Lemma bitsum_swap (g : nat -> nat -> Z) x m y n :
  bitsum (fun i => bitsum (g i) y n) x m = bitsum (fun j => bitsum (fun i => g i j) x m) y n.
Proof.
  induction m as [|m IH]; cbn [bitsum]; [by rewrite bitsum_zero|].
  rewrite IH, bitsum_lxor_f. f_equal. destruct (Z.testbit x (Z.of_nat m)); [done|]. by rewrite bitsum_zero.
Qed.

Lemma bitsum_pow2 x n m :
  0 <= m -> Z.testbit (bitsum (fun j => 2 ^ Z.of_nat j) x n) m = (m <? Z.of_nat n) && Z.testbit x m.
Proof.
  intros Hm. induction n as [|n IH]; cbn [bitsum].
  - rewrite Z.bits_0. destruct (Z.ltb_spec m (Z.of_nat 0)); [lia|done].
  - rewrite Z.lxor_spec, IH. destruct (Z.eq_dec m (Z.of_nat n)) as [->|Hne].
    + destruct (Z.ltb_spec (Z.of_nat n) (Z.of_nat n)); [lia|].
      destruct (Z.ltb_spec (Z.of_nat n) (Z.of_nat (S n))); [|lia]. cbn [andb xorb].
      destruct (Z.testbit x (Z.of_nat n)) eqn:E; [|apply Z.bits_0]. by rewrite Z.pow2_bits_true by lia.
    + assert (E : Z.testbit (if Z.testbit x (Z.of_nat n) then 2 ^ Z.of_nat n else 0) m = false).
      { destruct (Z.testbit x (Z.of_nat n)); [by apply Z.pow2_bits_false|apply Z.bits_0]. }
      rewrite E, xorb_false_r.
      destruct (Z.ltb_spec m (Z.of_nat n)), (Z.ltb_spec m (Z.of_nat (S n))); done || lia.
Qed.

(** ** Ranges *)

Definition is_u64 (x : Z) : Prop := 0 <= x < 2 ^ 64.

Lemma bitsum_range f x n : (forall i, is_u64 (f i)) -> is_u64 (bitsum f x n).
Proof.
  intros Hf. induction n as [|n IH]; [done|]. cbn [bitsum]. apply (lxor_range 64); [done|done|].
  destruct (Z.testbit _ _); [apply Hf|done].
Qed.

(** A number below 2^64 is the sum of its bits. *)
Lemma bitsum_id x : is_u64 x -> x = bitsum (fun j => 2 ^ Z.of_nat j) x 64.
Proof.
  intros Hx. apply Z.bits_inj'. intros m Hm. rewrite bitsum_pow2 by done.
  destruct (Z.ltb_spec m (Z.of_nat 64)); [done|]. apply (range_bits 64) in Hx; [|done].
  apply Hx. lia.
Qed.

(** ** [MULx64] *)

Lemma z2b_testbit v k : 0 <= k -> z2b (Z.land v (Z.shiftl 1 k)) = Z.testbit v k.
Proof.
  intros Hk. rewrite Z.shiftl_1_l. unfold z2b.
  destruct (Z.testbit v k) eqn:E.
  - destruct (Z.eqb_spec (Z.land v (2 ^ k)) 0) as [H0|]; [|done].
    assert (Z.testbit (Z.land v (2 ^ k)) k = true) by (by rewrite Z.land_spec, E, Z.pow2_bits_true).
    rewrite H0, Z.bits_0 in *. done.
  - assert (H0 : Z.land v (2 ^ k) = 0); [|by rewrite H0].
    apply Z.bits_inj'. intros n Hn. rewrite Z.land_spec, Z.bits_0.
    destruct (Z.eq_dec n k) as [->|]; [by rewrite E|].
    rewrite Z.pow2_bits_false by lia. apply andb_false_r.
Qed.

Lemma testbit_u64_shl v n : 0 <= n -> Z.testbit (u64 (Z.shiftl v 1)) n = (n <? 64) && Z.testbit v (n - 1).
Proof.
  intros Hn. unfold u64. change (2 ^ 64) with (2 ^ (64)). destruct (Z.ltb_spec n 64).
  - by rewrite Z.mod_pow2_bits_low, Z.shiftl_spec by lia.
  - by rewrite Z.mod_pow2_bits_high by lia.
Qed.

Lemma MULx64_bits v c n :
  0 <= n ->
  Z.testbit (MULx64 v c) n = xorb ((n <? 64) && Z.testbit v (n - 1)) (Z.testbit v 63 && Z.testbit c n).
Proof.
  intros Hn. unfold MULx64. rewrite z2b_testbit by done.
  destruct (Z.testbit v 63); rewrite ?Z.lxor_spec, testbit_u64_shl by done; [done|].
  by rewrite xorb_false_r.
Qed.

Lemma MULx64_lxor a b c : MULx64 (Z.lxor a b) c = Z.lxor (MULx64 a c) (MULx64 b c).
Proof.
  apply Z.bits_inj'. intros n Hn. rewrite Z.lxor_spec, !MULx64_bits, !Z.lxor_spec by done.
  destruct (n <? 64), (Z.testbit a (n - 1)), (Z.testbit b (n - 1)), (Z.testbit a 63), (Z.testbit b 63),
    (Z.testbit c n); done.
Qed.

Lemma MULx64_0 c : MULx64 0 c = 0.
Proof. done. Qed.

Lemma MULx64_range v c : is_u64 c -> is_u64 (MULx64 v c).
Proof.
  intros Hc. unfold MULx64. assert (is_u64 (u64 (Z.shiftl v 1))) by (by apply Z.mod_pos_bound).
  destruct (z2b _); [by apply (lxor_range 64)|done].
Qed.

Lemma MULxPOW64_lxor a b i c : MULxPOW64 (Z.lxor a b) i c = Z.lxor (MULxPOW64 a i c) (MULxPOW64 b i c).
Proof. induction i as [|i IH]; [done|]. cbn [MULxPOW64]. by rewrite IH, MULx64_lxor. Qed.

Lemma MULxPOW64_0 i c : MULxPOW64 0 i c = 0.
Proof. induction i as [|i IH]; [done|]. cbn [MULxPOW64]. by rewrite IH. Qed.

Lemma MULxPOW64_add v i j c : MULxPOW64 (MULxPOW64 v j c) i c = MULxPOW64 v (i + j) c.
Proof. induction i as [|i IH]; [done|]. cbn [MULxPOW64 Nat.add]. by rewrite IH. Qed.

Lemma MULxPOW64_range v i c : is_u64 v -> is_u64 c -> is_u64 (MULxPOW64 v i c).
Proof. intros Hv Hc. destruct i; [done|]. cbn [MULxPOW64]. by apply MULx64_range. Qed.

Lemma MULxPOW64_1 j c : (j < 64)%nat -> MULxPOW64 1 j c = 2 ^ Z.of_nat j.
Proof.
  induction j as [|j IH]; intros Hj; [done|]. cbn [MULxPOW64]. rewrite IH by lia.
  unfold MULx64. rewrite z2b_testbit, Z.pow2_bits_false by lia.
  rewrite Z.shiftl_mul_pow2 by done. unfold u64. rewrite Z.mod_small; [rewrite Nat2Z.inj_succ, Z.pow_succ_r; lia|].
  split; [lia|]. rewrite <- Z.pow_add_r by lia. apply Z.pow_lt_mono_r; lia.
Qed.
(** Restricting the message to a block does not change the block. *)
Lemma block_take m i : block (take 8 (drop (8 * i) m)) 0 = block m i.
Proof.
  unfold block. change (8 * 0)%nat with 0%nat. rewrite drop_0. unfold word_at.
  rewrite !nth_firstn. done.
Qed.

Lemma block_0_drop m i : block (drop (8 * i) m) 0 = block m i.
Proof. unfold block. change (8 * 0)%nat with 0%nat. by rewrite drop_0. Qed.

(** ** The MAC *)

Lemma spec_key_wf key : bytes_ok key -> Forall is_u32 [word_at key 3; word_at key 2; word_at key 1; word_at key 0].
Proof. intros H. repeat constructor; apply word_at_u32, H. Qed.

Lemma integrity_iv_words count fresh direction :
  is_u32 count -> is_u32 fresh -> 0 <= direction < 2 ->
  let iv := integrity_iv count fresh direction in
  zlen iv = 16 /\ word_at iv 0 = Z.lxor fresh (Z.shiftl direction 15) /\
  word_at iv 1 = Z.lxor count (Z.shiftl direction 31) /\ word_at iv 2 = fresh /\ word_at iv 3 = count.
Proof.
  intros Hc Hf Hd. cbv zeta. assert (Hb : forall x, is_byte (Z.land x 255)) by apply land_255_byte.
  assert (E : direction = 0 \/ direction = 1) by lia.
  unfold word_at, integrity_iv, word_bytes. cbn [nth app Nat.mul Nat.add].
  rewrite (word_of_bytes fresh), (word_of_bytes count) by done.
  split; [done|]. rewrite <- (word_of_bytes fresh Hf) at 5. rewrite <- (word_of_bytes count Hc) at 5.
  assert (Hd15 : Z.shiftl direction 15 = word 0 0 (Z.shiftl (Z.land direction 1) 7) 0) by (by destruct E as [->| ->]).
  assert (Hd31 : Z.shiftl direction 31 = word (Z.shiftl (Z.land direction 1) 7) 0 0 0) by (by destruct E as [->| ->]).
  assert (Hd8 : is_byte (Z.shiftl (Z.land direction 1) 7)) by (by destruct E as [->| ->]).
  assert (H0 : is_byte 0) by (by split).
  rewrite Hd15, Hd31, !word_lxor by auto. by rewrite !Z.lxor_0_r.
Qed.

Lemma uia2_start_wf count fresh direction key :
  is_u32 count -> is_u32 fresh -> 0 <= direction < 2 -> bytes_ok key ->
  spec_wf (uia2_start count fresh direction key).
Proof.
  intros Hc Hf Hd Hk. assert (E : direction = 0 \/ direction = 1) by lia.
  assert (is_u32 (Z.shiftl direction 15)) by (by destruct E as [->| ->]).
  assert (is_u32 (Z.shiftl direction 31)) by (by destruct E as [->| ->]).
  unfold uia2_start. apply spec_init_wf. pose proof (spec_key_wf key Hk) as Hkw. rewrite !Forall_cons in *.
  destruct Hkw as (?&?&?&?&_). split_and!; auto using lxor_u32.
Qed.
Lemma lor_bit (w : Z) (b : bool) : Z.lor (2 * w) (b2z b) = 2 * w + b2z b.
Proof.
  destruct b; cbn [b2z]; [|by rewrite Z.lor_0_r, Z.add_0_r].
  apply Z.bits_inj'; intros i Hi. rewrite Z.lor_spec.
  destruct (Z.eq_dec i 0) as [->|].
  - rewrite Z.testbit_even_0, Z.testbit_odd_0. done.
  - replace i with (Z.succ (Z.pred i)) by lia.
    change 1 with (2 * 0 + 1) at 1.
    rewrite Z.testbit_even_succ, !Z.testbit_odd_succ, Z.bits_0 by lia.
    apply orb_false_r.
Qed.

Lemma shifted_byte (v : Z) (b : bool) :
  is_byte v ->
  (let s := Z.land (Z.shiftl v 1) 255 in if b then Z.lor s 1 else s)
  = (2 * v + b2z b) mod 256.
Proof.
  intros Hv. cbv zeta.
  change 255 with (Z.ones 8). rewrite Z.land_ones by lia.
  rewrite Z.shiftl_mul_pow2 by lia. change (2 ^ 1) with 2. change (2 ^ 8) with 256.
  assert (E : exists w, v * 2 mod 256 = 2 * w /\ (2 * v + b2z b) mod 256 = 2 * w + b2z b).
  { exists (v mod 128). unfold is_byte in Hv. destruct b; cbn [b2z];
    Z.div_mod_to_equations; lia. }
  destruct E as (w & -> & ->). destruct b; cbn [b2z]; [|lia].
  apply (lor_bit w true).
Qed.

Lemma put_bit_correct e bits v :
  enc_repr e bits -> enc_byte e < enc_size e ->
  exists e', put_bit e v = Ok e' /\ enc_repr e' (bits ++ [z2b v]) /\ enc_frame e e'.
Proof.
  intros (Hbit & Hbyte & Hsize & Hpart & Hok & ->) Hlt.
  unfold put_bit. destruct (_ =? _) eqn:E; zify_bool; [lia|].
  destruct (zget_ok (enc_buffer e) (enc_byte e)) as [b Hb]; [lia|].
  rewrite Hb. cbn [of_option mbind outcome_bind default].
  pose proof Hb as (_ & Hlk)%zget_Some.
  assert (Hbb : is_byte b) by (eapply Forall_lookup_1; eauto).
  pose proof (shifted_byte b (z2b v) Hbb) as Hs. cbv zeta in Hs. rewrite Hs.
  set (b' := (2 * b + b2z (z2b v)) mod 256) in *.
  rewrite zset_ok by lia. cbn [of_option mbind outcome_bind].
  assert (Hb' : is_byte b') by (apply Z.mod_pos_bound; lia).
  assert (Hbits : forall n, (n < 8)%nat -> bits_of b' (S n) = bits_of b n ++ [z2b v]).
  { intros n Hn. rewrite <- bits_of_snoc. apply bits_of_ext. intros i Hi.
    unfold b'. change 256 with (2 ^ 8). rewrite Z.mod_pow2_bits_low by lia. done. }
  assert (Hok' : bytes_ok (<[Z.to_nat (enc_byte e) := b']> (enc_buffer e)))
    by (apply Forall_insert; done).
  assert (Htk : take (Z.to_nat (enc_byte e)) (<[Z.to_nat (enc_byte e) := b']> (enc_buffer e))
                = take (Z.to_nat (enc_byte e)) (enc_buffer e)).
  { rewrite take_insert_ge; [done|lia]. }
  assert (Hlen : zlen (<[Z.to_nat (enc_byte e) := b']> (enc_buffer e)) = zlen (enc_buffer e)).
  { unfold zlen. by rewrite length_insert. }
  field_simpl. destruct (enc_bit e + 1 =? 8) eqn:E8; zify_bool; (eexists; split; [done|]);
    unfold enc_repr, enc_frame; field_simpl; rewrite Hlen.
  - split; [|done]. split_and!; try lia; [done|].
    assert (Hn : (Z.to_nat (enc_bit e) < 8)%nat) by lia.
    change (Z.to_nat 0) with 0%nat. cbn [bits_of]. rewrite app_nil_r.
    rewrite Z2Nat.inj_add by lia. change (Z.to_nat 1) with 1%nat.
    rewrite Nat.add_1_r, (take_S_r _ _ b').
    2: { apply list_lookup_insert_eq. unfold zlen in *. lia. }
    rewrite Htk, buffer_bits_app, <- app_assoc. f_equal.
    unfold buffer_bits. cbn [mbind list_bind]. rewrite app_nil_r.
    replace 8%nat with (S (Z.to_nat (enc_bit e))) by lia. by rewrite Hbits by lia.
  - split; [|done]. split_and!; try lia; [done|].
    assert (Hn : (Z.to_nat (enc_bit e) < 8)%nat) by lia.
    rewrite Htk, <- app_assoc. f_equal.
    unfold zget. destruct (0 <=? enc_byte e) eqn:E0; zify_bool; [|lia].
    rewrite list_lookup_insert_eq by (unfold zlen in *; lia). cbn [default].
    rewrite Z2Nat.inj_add by lia. change (Z.to_nat 1) with 1%nat.
    rewrite Nat.add_1_r. by rewrite Hbits by lia.
Qed.

Lemma enc_frame_trans e1 e2 e3 : enc_frame e1 e2 -> enc_frame e2 e3 -> enc_frame e1 e3.
Proof. unfold enc_frame. intuition congruence. Qed.

(** Bits still free in the encoder. *)
Definition enc_room (e : nr_rlc_pdu_encoder_t) : Z := 8 * enc_size e - (8 * enc_byte e + enc_bit e).

Lemma land_pow2_bit v n :
  0 <= n -> z2b (Z.land v (Z.shiftl 1 n)) = Z.testbit v n.
Proof.
  intros Hn. rewrite Z.shiftl_1_l. unfold z2b.
  destruct (Z.testbit v n) eqn:E.
  - destruct (_ =? 0) eqn:E0; [|done]. zify_bool. exfalso.
    assert (H : Z.testbit (Z.land v (2 ^ n)) n = true)
      by (rewrite Z.land_spec, E, Z.pow2_bits_true by lia; done).
    rewrite E0, Z.bits_0 in H. done.
  - replace (Z.land v (2 ^ n)) with 0; [done|].
    symmetry. apply Z.bits_inj'. intros i Hi. rewrite Z.land_spec, Z.bits_0.
    destruct (Z.eq_dec i n) as [->|]; [by rewrite E|].
    rewrite Z.pow2_bits_false by lia. apply andb_false_r.
Qed.

Lemma put_bits_loop_correct n e bits v :
  enc_repr e bits -> Z.of_nat n <= enc_room e ->
  exists e', put_bits_loop n (Z.shiftl 1 (Z.of_nat n - 1)) v e = Ok e'
             /\ enc_repr e' (bits ++ bits_of v n) /\ enc_frame e e'.
Proof.
  revert e bits. induction n as [|n IH]; intros e bits He Hroom.
  - cbn. eexists. rewrite app_nil_r. by split_and!.
  - cbn [put_bits_loop bits_of]. unfold enc_room in *.
    destruct (put_bit_correct e bits (Z.land v (Z.shiftl 1 (Z.of_nat (S n) - 1))))
      as (e1 & -> & He1 & Hf1); [done|destruct He; lia|].
    cbn [mbind outcome_bind].
    replace (Z.of_nat (S n) - 1) with (Z.of_nat n) in * by lia.
    rewrite land_pow2_bit in He1 by lia.
    destruct (IH e1 (bits ++ [Z.testbit v (Z.of_nat n)])) as (e2 & H2 & He2 & Hf2); [done|..].
    { apply enc_repr_len in He, He1. rewrite zlen_app in He1. change (zlen [_]) with 1 in He1.
      destruct Hf1 as [Hs _]. lia. }
    exists e2. split_and!.
    + rewrite <- H2. f_equal. rewrite Z.shiftr_shiftl_l by lia. done.
    + rewrite <- app_assoc in He2. done.
    + by eapply enc_frame_trans.
Qed.

Lemma put_bits_correct e bits v count :
  enc_repr e bits -> 0 <= count <= 31 -> count <= enc_room e ->
  exists e', nr_rlc_pdu_encoder_put_bits e v count = Ok e'
             /\ enc_repr e' (bits ++ bits_of v (Z.to_nat count)) /\ enc_frame e e'.
Proof.
  intros He Hc Hroom. unfold nr_rlc_pdu_encoder_put_bits.
  destruct (count >? 31) eqn:E; zify_bool; [lia|].
  destruct (put_bits_loop_correct (Z.to_nat count) e bits v) as (e' & H & ?); [done|lia|].
  rewrite Z2Nat.id in H by lia. eauto.
Qed.

Definition fields_ok (fields : list (Z * Z)) : Prop := Forall (fun f => 0 <= f.2 <= 31) fields.

Lemma put_fields_correct fields e bits :
  enc_repr e bits -> fields_ok fields -> zsum snd fields <= enc_room e ->
  exists e', put_fields e fields = Ok e'
             /\ enc_repr e' (bits ++ fields_bits fields) /\ enc_frame e e'.
Proof.
  revert e bits. induction fields as [|[v n] fields IH]; intros e bits He Hok Hroom.
  - cbn. eexists. rewrite app_nil_r. by split_and!.
  - apply Forall_cons in Hok as [Hn Hok]. rewrite zsum_cons in Hroom. cbn in Hn, Hroom.
    assert (0 <= zsum snd fields).
    { apply zsum_nonneg. intros x Hx. rewrite Forall_forall in Hok. by apply Hok. }
    destruct (put_bits_correct e bits v n) as (e1 & H1 & He1 & Hf1); [done|done|lia|].
    cbn [put_fields]. rewrite H1. cbn [mbind outcome_bind].
    destruct (IH e1 (bits ++ bits_of v (Z.to_nat n))) as (e2 & H2 & He2 & Hf2); [done..| |].
    { apply enc_repr_len in He, He1. rewrite zlen_app in He1. unfold zlen in He1 at 2.
      rewrite length_bits_of in He1. unfold enc_room in *. destruct Hf1 as [-> _]. lia. }
    exists e2. rewrite fields_bits_cons, app_assoc. eauto using enc_frame_trans.
Qed.

Lemma put_fields_app e f1 f2 :
  put_fields e (f1 ++ f2) = e ← put_fields e f1; put_fields e f2.
Proof.
  revert e. induction f1 as [|[v n] f1 IH]; intros e; [done|].
  cbn [app put_fields]. destruct (nr_rlc_pdu_encoder_put_bits e v n); cbn; auto.
Qed.

(** ** Correctness of the decoder *)

(** The bits of [d]'s buffer not decoded yet. *)
Definition dec_repr (d : nr_rlc_pdu_decoder_t) (bits : list bool) : Prop :=
  dec_error d = false /\ 0 <= dec_bit d < 8 /\ 0 <= dec_byte d <= dec_size d /\
  (dec_bit d <> 0 -> dec_byte d < dec_size d) /\
  dec_size d = zlen (dec_buffer d) /\
  bits = drop (Z.to_nat (8 * dec_byte d + dec_bit d)) (buffer_bits (dec_buffer d)).

Definition dec_frame (d d' : nr_rlc_pdu_decoder_t) (n : Z) : Prop :=
  dec_size d' = dec_size d /\ dec_buffer d' = dec_buffer d /\
  8 * dec_byte d' + dec_bit d' = 8 * dec_byte d + dec_bit d + n.

Lemma dec_repr_init buffer size :
  size = zlen buffer -> dec_repr (nr_rlc_pdu_decoder_init buffer size) (buffer_bits buffer).
Proof.
  intros ->. unfold dec_repr. cbn. pose proof (zlen_nonneg buffer).
  split_and!; try lia; done.
Qed.

Lemma dec_repr_len d bits :
  dec_repr d bits -> zlen bits = 8 * dec_size d - (8 * dec_byte d + dec_bit d).
Proof.
  intros (_&?&?&?&?&->). unfold zlen in *. rewrite length_drop, length_buffer_bits. lia.
Qed.

Lemma drop_buffer_bits l i b n :
  l !! i = Some b -> (n < 8)%nat ->
  drop (8 * i + n) (buffer_bits l) = bits_of b (8 - n) ++ buffer_bits (drop (S i) l).
Proof.
  intros Hi Hn. rewrite <- (take_drop_middle l i b Hi) at 1.
  pose proof (lookup_lt_Some _ _ _ Hi).
  rewrite buffer_bits_app, <- drop_drop.
  rewrite drop_app_length'.
  2: { rewrite length_buffer_bits, length_take. lia. }
  unfold buffer_bits at 1. cbn [mbind list_bind].
  rewrite drop_app_le by (rewrite length_bits_of; lia). f_equal.
  assert (H8 : forall m k, (k <= m)%nat -> drop k (bits_of b m) = bits_of b (m - k)).
  { induction m as [|m IH]; intros k Hk; destruct k; try done.
    cbn. apply IH. lia. }
  apply H8. lia.
Qed.

Lemma get_bit_correct d b bits :
  dec_repr d (b :: bits) ->
  exists d', get_bit d = Ok (b2z b, d') /\ dec_repr d' bits /\ dec_frame d d' 1.
Proof.
  intros Hd. pose proof (dec_repr_len _ _ Hd) as Hlen.
  rewrite zlen_cons in Hlen. pose proof (zlen_nonneg bits).
  destruct Hd as (Herr & Hbit & Hbyte & Hpart & Hsize & Hbits).
  unfold get_bit. destruct (_ >=? _) eqn:E; zify_bool; [lia|].
  destruct (zget_ok (dec_buffer d) (dec_byte d)) as [v Hv]; [lia|]. rewrite Hv.
  cbn [of_option mbind outcome_bind].
  apply zget_Some in Hv as [_ Hv].
  rewrite Z2Nat.inj_add, Z2Nat.inj_mul in Hbits by lia.
  change (Z.to_nat 8) with 8%nat in Hbits.
  rewrite (drop_buffer_bits _ _ v) in Hbits by (done || lia).
  assert (H8 : (8 - Z.to_nat (dec_bit d) = S (7 - Z.to_nat (dec_bit d)))%nat) by lia.
  rewrite H8 in Hbits. cbn [bits_of app] in Hbits. injection Hbits as Hb Hrest.
  assert (Hret : Z.land (Z.shiftr v (7 - dec_bit d)) 1 = b2z b).
  { change 1 with (Z.ones 1) at 1. rewrite Z.land_ones by lia. change (2 ^ 1) with 2.
    rewrite Hb. replace (Z.of_nat (7 - Z.to_nat (dec_bit d))) with (7 - dec_bit d) by lia.
    rewrite <- Z.bit0_mod, Z.shiftr_spec, Z.add_0_l by lia. by destruct (Z.testbit _ _). }
  rewrite Hret. cbv zeta. field_simpl.
  destruct (dec_bit d + 1 =? 8) eqn:E8; zify_bool; (eexists; split; [done|]);
    unfold dec_repr, dec_frame; field_simpl; (split; [|split_and!; [done|done|lia]]);
    (split_and!; try done; try lia); rewrite Hrest.
  - replace (7 - Z.to_nat (dec_bit d))%nat with 0%nat by lia. cbn [bits_of app].
    replace (Z.to_nat (8 * (dec_byte d + 1) + 0)) with (8 * S (Z.to_nat (dec_byte d)))%nat by lia.
    unfold buffer_bits. generalize (S (Z.to_nat (dec_byte d))) as k.
    clear. intros k. revert k. induction (dec_buffer d) as [|x l IH]; intros [|k]; try done.
    cbn [drop mbind list_bind].
    replace (8 * S k)%nat with (8 + 8 * k)%nat by lia. rewrite <- drop_drop.
    by rewrite IH, (drop_app_length' (bits_of x 8)) by (by rewrite length_bits_of).
  - replace (Z.to_nat (8 * dec_byte d + (dec_bit d + 1))) with (8 * Z.to_nat (dec_byte d) + S (Z.to_nat (dec_bit d)))%nat by lia.
    rewrite (drop_buffer_bits _ _ v) by (done || lia). do 2 f_equal; lia.
Qed.

Lemma get_bits_loop_correct bits d post ret :
  dec_repr d (bits ++ post) ->
  exists d', get_bits_loop (length bits) ret d = Ok (ret * 2 ^ zlen bits + bits_val bits, d')
             /\ dec_repr d' post /\ dec_frame d d' (zlen bits).
Proof.
  revert d ret. induction bits as [|b bits IH]; intros d ret Hd.
  - cbn. exists d. rewrite Z.mul_1_r, Z.add_0_r. unfold dec_frame. rewrite zlen_nil.
    split_and!; [done|done|done|done|lia].
  - cbn [length get_bits_loop]. destruct (get_bit_correct _ _ _ Hd) as (d1 & -> & Hd1 & Hf1).
    cbn [mbind outcome_bind]. pose proof Hd1 as [-> _].
    destruct (IH d1 (Z.lor (Z.shiftl ret 1) (b2z b)) Hd1) as (d2 & H2 & Hd2 & Hf2).
    exists d2. rewrite H2. split_and!; [|done|].
    + rewrite Z.shiftl_mul_pow2 by lia. change (2 ^ 1) with 2. rewrite (Z.mul_comm ret 2), lor_bit.
      do 2 f_equal. cbn [bits_val]. rewrite zlen_cons, Z.pow_add_r by (auto with qran; lia).
      change (2 ^ 1) with 2. lia.
    + unfold dec_frame in *. rewrite zlen_cons. intuition (congruence || lia).
Qed.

=======

**YOUR OBJECTIVE**:
For the records above, state the number of lines that contain "revert", and provide nothing further.

**RESPONSE AREA**:
5